Drafting low-velocity collegiate pitchers is a gamble because throwing heat rarely improves after college, leaving little room for development gains in a league driven by power. The profile lacks strikeout potential needed to dominate modern lineups, forcing reliance on control and defense. Mathematically, this makes for a tough road against today’s high-octane offenses.
That being said, Quinn Mathews might be the exception to the rule. Since leaving Stanford, his velocity has increased about five MPH. And why not like a guy who threw a complete game with 150 plus pitches? It’s so Jack Morris.

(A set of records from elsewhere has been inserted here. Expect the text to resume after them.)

Definition lgw_spi_open (w : W) : W * Z :=
  let '(w, ok) := sd_malloc sys w in
  if negb ok then (w, LGW_SPI_ERROR)
  else
    let '(w, dev) := sd_open sys w in
    if dev <? 0 then (w, LGW_SPI_ERROR)
    else
      let '(w, ok) := ctl_pair w SPI_IOC_WR_MODE SPI_IOC_RD_MODE SPI_MODE_0 in
      if negb ok then (sd_free sys (fst (sd_close sys w)), LGW_SPI_ERROR)
      else
        let '(w, ok) := ctl_pair w SPI_IOC_WR_MAX_SPEED_HZ SPI_IOC_RD_MAX_SPEED_HZ SPI_SPEED in
        if negb ok then (sd_free sys (fst (sd_close sys w)), LGW_SPI_ERROR)
        else
          let '(w, ok) := ctl_pair w SPI_IOC_WR_LSB_FIRST SPI_IOC_RD_LSB_FIRST 0 in
          if negb ok then (sd_free sys (fst (sd_close sys w)), LGW_SPI_ERROR)
          else
            let '(w, ok) := ctl_pair w SPI_IOC_WR_BITS_PER_WORD SPI_IOC_RD_BITS_PER_WORD 0 in
            if negb ok then (fst (sd_close sys w), LGW_SPI_ERROR)
            else (w, LGW_SPI_SUCCESS).

Definition lgw_spi_close (w : W) : W * Z :=
  let '(w, a) := sd_close sys w in
  let w := sd_free sys w in
  if a <? 0 then (w, LGW_SPI_ERROR) else (w, LGW_SPI_SUCCESS).

(** The address bytes of a frame. *)
Definition addr_hi (access address : Z) : Z :=
  u8 (Z.lor access (Z.land (Z.shiftr address 8) 0x7F)).
Definition addr_lo (address : Z) : Z := u8 (Z.land (Z.shiftr address 0) 0xFF).

Definition lgw_spi_w (w : W) (mux address data : Z) : W * Z :=
  let out_buf := [mux; addr_hi WRITE_ACCESS address; addr_lo address; data] in
  let '(w, (a, _)) := sd_msg sys w out_buf in
  if negb (a =? 4) then (w, LGW_SPI_ERROR) else (w, LGW_SPI_SUCCESS).

Definition lgw_spi_r (w : W) (mux address : Z) : W * (Z * option Z) :=
  let out_buf := [mux; addr_hi READ_ACCESS address; addr_lo address; 0x00; 0x00] in
  let '(w, (a, in_buf)) := sd_msg sys w out_buf in
  if negb (a =? 5) then (w, (LGW_SPI_ERROR, None))
  else (w, (LGW_SPI_SUCCESS, Some (znth 0 in_buf 4))).

Definition lgw_spi_rmw (w : W) (mux address offs leng data : Z) : W * Z :=
  let '(w, (st1, b)) := lgw_spi_r w mux address in
  let buf0 := default 0 b in
  let buf1 := u8 (Z.shiftl (Z.shiftl 1 leng - 1) offs) in
  let buf2 := u8 (Z.shiftl data offs) in
  let buf3 := u8 (Z.lor (Z.land (Z.lnot buf1) buf0) (Z.land buf1 buf2)) in
  let '(w, st2) := lgw_spi_w w mux address buf3 in
  (w, LGW_SPI_SUCCESS + st1 + st2).

(** The loop of [lgw_spi_wb] with [todo] bytes to do in turn [i]; at most
    [n] turns are made, and the bytes still to do are returned. *)
Fixpoint spi_wb_loop (n : nat) (w : W) (command : list Z) (data : list Z) (i todo byte_transfered : Z)
  : W * Z * Z :=
  match n with
  | O => (w, byte_transfered, todo)
  | S n =>
    if todo <=? 0 then (w, byte_transfered, todo)
    else
      let chunk_size := if todo <? LGW_BURST_CHUNK then todo else LGW_BURST_CHUNK in
      let offset := i * LGW_BURST_CHUNK in
      let part := take (Z.to_nat chunk_size) (drop (Z.to_nat offset) data) in
      let '(w, (a, _)) := sd_msg sys w (command ++ part) in
      spi_wb_loop n w command data (i + 1) (todo - chunk_size)
        (s32 (byte_transfered + (a - Z.of_nat (length command))))
  end.
Section Read.
Context {T : Type} (tt : tty T) (up : T → Prop) (mem : T → Z → Z).

Lemma read_retry_delivers f n s l m count :
  (n <= f)%nat → l ≠ [] → 0 < count → delivers tt up mem n (line s) l m →
  ∃ t bytes rest n', read_retry tt f count s = Some (Ret (set_line t s, Some bytes)) ∧
    bytes ≠ [] ∧ l = bytes ++ rest ∧ Z.of_nat (length bytes) <= count ∧
    delivers tt up mem n' t rest m ∧ (n' < n)%nat.
Proof.
  intros Hn Hl Hc. revert n s Hn. induction f as [|f IH]; intros n s Hn Hd;
    (destruct l as [|x l]; [done|]); (destruct n as [|n]; [done|]); [lia|].
  cbn [delivers] in Hd. specialize (Hd count Hc). cbn [read_retry].
  destruct (tty_read tt (line s) count) as [t r] eqn:E.
  erewrite io_step by (unfold sys; by rewrite E).
  destruct r as [| |bytes]; [|done|].
  - destruct (IH n (set_line t s) ltac:(lia) Hd) as (t' & bytes & rest & n' & -> & H).
    exists t', bytes, rest, n'. destruct H as (? & ? & ? & ? & ?). split_and!; done || lia.
  - destruct Hd as (rest & Hb & El & Hle & Hd). exists t, bytes, rest, n. split_and!; done || lia.
Qed.

Lemma read_payload_delivers fuel f n s l m pre old post :
  (n <= f)%nat → (n <= fuel)%nat → l ≠ [] → delivers tt up mem n (line s) l m →
  length old = length l →
  ∃ t, read_payload tt fuel f (pre ++ old ++ post) (Z.of_nat (length pre))
         (Z.of_nat (length pre + length l)) s
       = Some (Ret (set_line t s, (pre ++ l ++ post, Z.of_nat (length pre + length l)))) ∧
       up t ∧ ∀ b, mem t b = m b.
Proof.
  revert n s l pre old. induction f as [|f IH]; intros n s l pre old Hf Hn Hl Hd Ho;
    assert (0 < length l)%nat by (by destruct l; [|cbn; lia]).
  { destruct l, n; done || lia. }
  destruct (read_retry_delivers fuel n s l m (Z.of_nat (length pre + length l) - Z.of_nat (length pre)))
    as (t & bytes & rest & n' & E & Hb & -> & _ & Hd' & Hn'); [done|done|lia|done|].
  cbn [read_payload]. erewrite io_step by done. cbv beta iota zeta. rewrite length_app in *.
  replace (Z.of_nat (length pre) + Z.of_nat (length bytes)) with (Z.of_nat (length pre + length bytes)) by lia.
  rewrite !Nat2Z.id, take_app_length.
  assert (∃ o1 o2, old = o1 ++ o2 ∧ length o1 = length bytes ∧ length o2 = length rest)
    as (o1 & o2 & -> & H1 & H2).
  { exists (take (length bytes) old), (drop (length bytes) old).
    rewrite take_drop, length_take, length_drop. split; [done|lia]. }
  rewrite <- drop_drop, drop_app_length, <- !app_assoc, <- H1, drop_app_length, H1.
  destruct rest as [|x rest].
  - rewrite (proj2 (Z.ltb_ge _ _)) by (cbn [length]; lia). exists t.
    assert (o2 = []) as -> by (by destruct o2). cbn [length] in *. rewrite !Nat.add_0_r.
    split; [done|]. by destruct n'.
  - rewrite (proj2 (Z.ltb_lt _ _)) by (cbn [length]; lia).
    destruct (IH n' (set_line t s) (x :: rest) (pre ++ bytes) o2) as (t' & E' & Hup);
      [lia|lia|done|done|done|].
    rewrite !length_app, <- !app_assoc in E'. exists t'. split; [|done].
    rewrite <- Nat.add_assoc in E'. exact E'.
Qed.

Lemma read_retry_answers f n s hdr l m :
  (n <= f)%nat → answers tt up mem n (line s) hdr l m →
  ∃ t n', read_retry tt f HEADER_CMD_SIZE s = Some (Ret (set_line t s, Some hdr)) ∧
          delivers tt up mem n' t l m ∧ (n' < n)%nat.
Proof.
  revert n s. induction f as [|f IH]; intros n s Hn Ha; (destruct n as [|n]; [done|]); [lia|].
  cbn [answers] in Ha. cbn [read_retry].
  destruct (tty_read tt (line s) HEADER_CMD_SIZE) as [t r] eqn:E.
  erewrite io_step by (unfold sys; by rewrite E).
  destruct r as [| |bytes]; [|done|].
  - destruct (IH n (set_line t s) ltac:(lia) Ha) as (t' & n' & -> & Hd & Hn').
    exists t', n'. split_and!; done || lia.
  - destruct Ha as [-> Hd]. exists t, n. split_and!; done || lia.
Qed.

(** The sizes in a header. *)
Definition header (k : Z) (n : nat) (cmd : Z) : list Z := [k] ++ size_bytes n ++ [cmd].
Lemma bytes_u16 n : 0 <= n < 2 ^ 16 → u16 (Z.lor (Z.shiftl (n / 256) 8) (n mod 256)) = n.
Proof.
  intros Hn. pose proof (Z.div_mod n 256). pose proof (Z.mod_pos_bound n 256).
  rewrite shiftl_mul, lor_shl_add by lia. rewrite u16_id; lia.
Qed.
Lemma header_size k n cmd : Z.of_nat n < 2 ^ 16 → cmd_get_size (header k n cmd) = Z.of_nat n.
Proof. intros. apply bytes_u16. lia. Qed.

Lemma read_ack_ok fuel n s k l m old post size :
  (n <= fuel)%nat → length (buf_hdr s) = 4%nat → length old = length l →
  Z.of_nat (length l) <= size → Z.of_nat (length l) < 2 ^ 16 →
  answers tt up mem n (line s) (header k (length l) ORDER_ID__ACK_MULTIPLE_SPI) l m →
  ∃ t, read_ack tt fuel (old ++ post) size s
       = Some (Ret (set_hdr (header k (length l) ORDER_ID__ACK_MULTIPLE_SPI) (set_line t s),
                    (l ++ post, Z.of_nat (length l)))) ∧
       up t ∧ ∀ b, mem t b = m b.
Proof.
  intros Hn Hh Ho Hs Hl Ha. destruct (read_retry_answers fuel n s _ l m Hn Ha) as (t & n' & E & Hd & Hn').
  unfold read_ack. erewrite io_step by done. cbv beta iota. erewrite io_step by done. cbv beta zeta.
  cbn [set_line buf_hdr]. rewrite drop_ge, app_nil_r by (rewrite Hh; cbn; lia).
  erewrite io_step by done. rewrite header_size by done.
  change (cmd_get_type _) with ORDER_ID__ACK_MULTIPLE_SPI. cbn [orb].
  change ((ORDER_ID__ACK_MULTIPLE_SPI <? 64) || (70 <? ORDER_ID__ACK_MULTIPLE_SPI)) with false. cbv iota.
  rewrite (proj2 (Z.ltb_ge size _)) by lia.
  destruct l as [|x l].
  - cbn [length] in *. assert (old = []) as -> by (by destruct old). exists t.
    split; [done|]. by destruct n'.
  - rewrite (proj2 (Z.ltb_lt 0 _)) by (cbn [length]; lia).
    destruct (read_payload_delivers fuel fuel n' (set_hdr (header k (length (x :: l))
      ORDER_ID__ACK_MULTIPLE_SPI) (set_line t s)) (x :: l) m [] old post) as (t' & E' & Hup);
      [lia|lia|done|done|done|].
    exists t'. split; [exact E'|done].
Qed.
End Read.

What I’m Watching, Scrooged (Murder Hornet Edition):
We often think chaos is just around the corner—it’s human nature. I rewatched Scrooged over the holidays—the television commercial inside the movie, hits the feelings of the times. Nuclear War. Mass shootings. But the teaser of sorts also mentions acid rain. And for the life of me, I couldn’t remember what happened to it. Well, apparently, through science and prevention it’s not a thing anymore, except in certain parts of the world.
Well, we eradicated Murder Hornets in 2024. There is always good news; sometimes, you just have to look for it.
What I’m Reading (Ten Years Between Books) :
Donna Tartt is known for creating immersive worlds where every detail matters. Her writing is deliberate and precise, drawing readers into lives and minds with a certain moral ambiguity. There is a reason why ten years passes between her projects.
The Secret History is thirty years old (over 800 thousand GoodReads ratings). The work had a resurgence in 2024. I’m only about half-way through—not seeing a happy ending here, a modern-day Gatsby, even if unintentional, but much longer.
When Words Don’t Fail:
“I’ve had a wonderful life, I’ve had thousands of friends, and I’ve had an exciting and adventurous and gratifying existence.” President Jimmy Carter
“I know with this music, it heals, it transforms the feelings that we’re going through into something better. Gotta keep on going.” Jonas Green, New Orleans resident and Trombone player.